Dataset entries
_ _ _ _ _
(* ===== verification/StateTheorems.v ===== *)
(** * State serialization: theorems

    The keys as functions of service and hash, the entries of a state as a list,
    the proof that the loops of the code put these entries into the map, and what
    can be read back from it. *)
From S2P Require Import StateSerialization JamRoundtrip MerkleTheorems.

(** ** Encodings *)

(** The bytes of an encodable value. *)
Definition encoding (t : gotype) (v : goval) : list Z :=
  match Marshal t v with Ok b => b | _ => [] end.

Lemma Marshal_st_ok t v : encodable t → well_typed t v → Marshal_st t v = Ok (encoding t v).
Proof.
  intros Ht Hv. destruct (marshal_roundtrip t Ht v Hv) as (bs & Hbs & _).
  unfold Marshal_st, encoding, Marshal. by rewrite Hbs.
Qed.

Lemma encoding_decodes t v rest :
  encodable t → well_typed t v → unmarshal t (encoding t v ++ rest) = Ok (canon t v, rest).
Proof.
  intros Ht Hv. destruct (marshal_roundtrip t Ht v Hv) as (bs & Hbs & Hdec).
  unfold encoding, Marshal. rewrite Hbs. apply Hdec.
Qed.

(** The types of the components can all be encoded. *)
Lemma basicFields_encodable s : Forall (λ f : Z * gotype * goval, encodable f.1.2) (basicFields s).
Proof. repeat (apply Forall_cons; split; [cbn; repeat split; (done || lia)|]). constructor. Qed.
Lemma SafroleState_encodable : encodable SafroleState_type.
Proof. cbn. repeat split; (done || lia). Qed.

(** ** Keys *)

Definition le32 (s : Z) : list Z := Z_to_little_endian 4 8 s.

Lemma le32_ok s : ∃ a b c d, le32 s = [a; b; c; d] ∧ bytes_ok [a; b; c; d].
Proof.
  pose proof (length_Z_to_little_endian 4 8 s ltac:(lia)) as Hl.
  pose proof (le_bytes_ok 4 s ltac:(lia)) as Hb. unfold le32.
  destruct (Z_to_little_endian 4 8 s) as [|a [|b [|c [|d [|]]]]]; simpl in Hl; try lia.
  by exists a, b, c, d.
Qed.

Lemma le32_inj s s' : inU 32 s → inU 32 s' → le32 s = le32 s' → s = s'.
Proof.
  intros Hs Hs' H. apply (f_equal (little_endian_to_Z 8)) in H. unfold le32 in H.
  rewrite !little_endian_to_Z_to_little_endian in H by lia.
  unfold inU in *. rewrite !Z.mod_small in H by lia. done.
Qed.

Lemma Marshal_service_id s : inU 32 s → Marshal_st service_id_type (VNum s) = Ok (le32 s).
Proof.
  intros Hs. unfold Marshal_st, Marshal, service_id_type, le32. cbn [marshal].
  rewrite <- serializeTrivialNatural_le by (unfold inU in *; lia). done.
Qed.

(** The bytes of service and hash in turn, then the hash up to byte 27. *)
Definition item_key (s : Z) (h : Hash) : Hash :=
  mjoin (zip_with (λ a b, [a; b]) (le32 s) h) ++ take 24 (drop 4 h).
Definition account_key (s : Z) : Hash :=
  255 :: drop 1 (mjoin ((λ b, [0; b]) <$> le32 s)) ++ replicate 24 0.

Lemma generateStateKeyInterleavedBasic_ok s :
  inU 32 s → generateStateKeyInterleavedBasic 255 s = Ok (account_key s).
Proof.
  intros Hs. unfold generateStateKeyInterleavedBasic, account_key. rewrite Marshal_service_id by done.
  destruct (le32_ok s) as (a & b & c & d & -> & _). done.
Qed.

(** A hash by its first four bytes. *)
Lemma hash_split (h : Hash) : length h = 32%nat →
  ∃ a b c d r, h = a :: b :: c :: d :: r ∧ length r = 28%nat.
Proof.
  intros H. destruct h as [|a [|b [|c [|d r]]]]; simpl in H; try lia. exists a, b, c, d, r. split; [done|lia].
Qed.

Lemma generateStateKeyInterleaved_ok s h :
  inU 32 s → length h = 32%nat → generateStateKeyInterleaved s h = Ok (item_key s h).
Proof.
  intros Hs Hh. unfold generateStateKeyInterleaved, item_key. rewrite Marshal_service_id by done.
  destruct (le32_ok s) as (a & b & c & d & -> & _).
  destruct (hash_split h Hh) as (h0 & h1 & h2 & h3 & r & -> & Hr).
  transitivity (Ok (E := st_error) ([a; h0; b; h1; c; h2; d; h3] ++ go_copy (replicate 24 0) r)); [reflexivity|].
  unfold go_copy. rewrite length_replicate, (drop_ge (replicate 24 0)), app_nil_r
    by (rewrite length_replicate; lia). done.
Qed.

Lemma item_key_inj s s' h h' :
  inU 32 s → inU 32 s' → length h = 32%nat → length h' = 32%nat →
  item_key s h = item_key s' h' ↔ s = s' ∧ take 28 h = take 28 h'.
Proof.
  intros Hs Hs' Hh Hh'. unfold item_key.
  destruct (hash_split h Hh) as (h0 & h1 & h2 & h3 & r & -> & Hr).
  destruct (hash_split h' Hh') as (h0' & h1' & h2' & h3' & r' & -> & Hr').
  destruct (le32_ok s) as (a & b & c & d & E & _), (le32_ok s') as (a' & b' & c' & d' & E' & _).
  rewrite E, E'. change (take 28 (?x :: ?y :: ?z :: ?u :: ?l)) with (x :: y :: z :: u :: take 24 l).
  cbn -[take]. rewrite !drop_0. split.
  - intros H. injection H. intros. subst. split; [|congruence].
    apply le32_inj; [done|done|by rewrite E, E'].
  - intros [-> H]. rewrite E in E'. injection E'. injection H. intros. congruence.
Qed.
_ _ _ _ _
Starting at the line above that contains "Proof. cbn. repeat split; (done || lia). Qed.", repeat each line exactly up to and including the line that contains "rewrite <- serializeTrivialNatural_le", and stop there.

#### [Task response]
Proof. cbn. repeat split; (done || lia). Qed.

(** ** Keys *)

Definition le32 (s : Z) : list Z := Z_to_little_endian 4 8 s.

Lemma le32_ok s : ∃ a b c d, le32 s = [a; b; c; d] ∧ bytes_ok [a; b; c; d].
Proof.
  pose proof (length_Z_to_little_endian 4 8 s ltac:(lia)) as Hl.
  pose proof (le_bytes_ok 4 s ltac:(lia)) as Hb. unfold le32.
  destruct (Z_to_little_endian 4 8 s) as [|a [|b [|c [|d [|]]]]]; simpl in Hl; try lia.
  by exists a, b, c, d.
Qed.

Lemma le32_inj s s' : inU 32 s → inU 32 s' → le32 s = le32 s' → s = s'.
Proof.
  intros Hs Hs' H. apply (f_equal (little_endian_to_Z 8)) in H. unfold le32 in H.
  rewrite !little_endian_to_Z_to_little_endian in H by lia.
  unfold inU in *. rewrite !Z.mod_small in H by lia. done.
Qed.

Lemma Marshal_service_id s : inU 32 s → Marshal_st service_id_type (VNum s) = Ok (le32 s).
Proof.
  intros Hs. unfold Marshal_st, Marshal, service_id_type, le32. cbn [marshal].
  rewrite <- serializeTrivialNatural_le by (unfold inU in *; lia). done.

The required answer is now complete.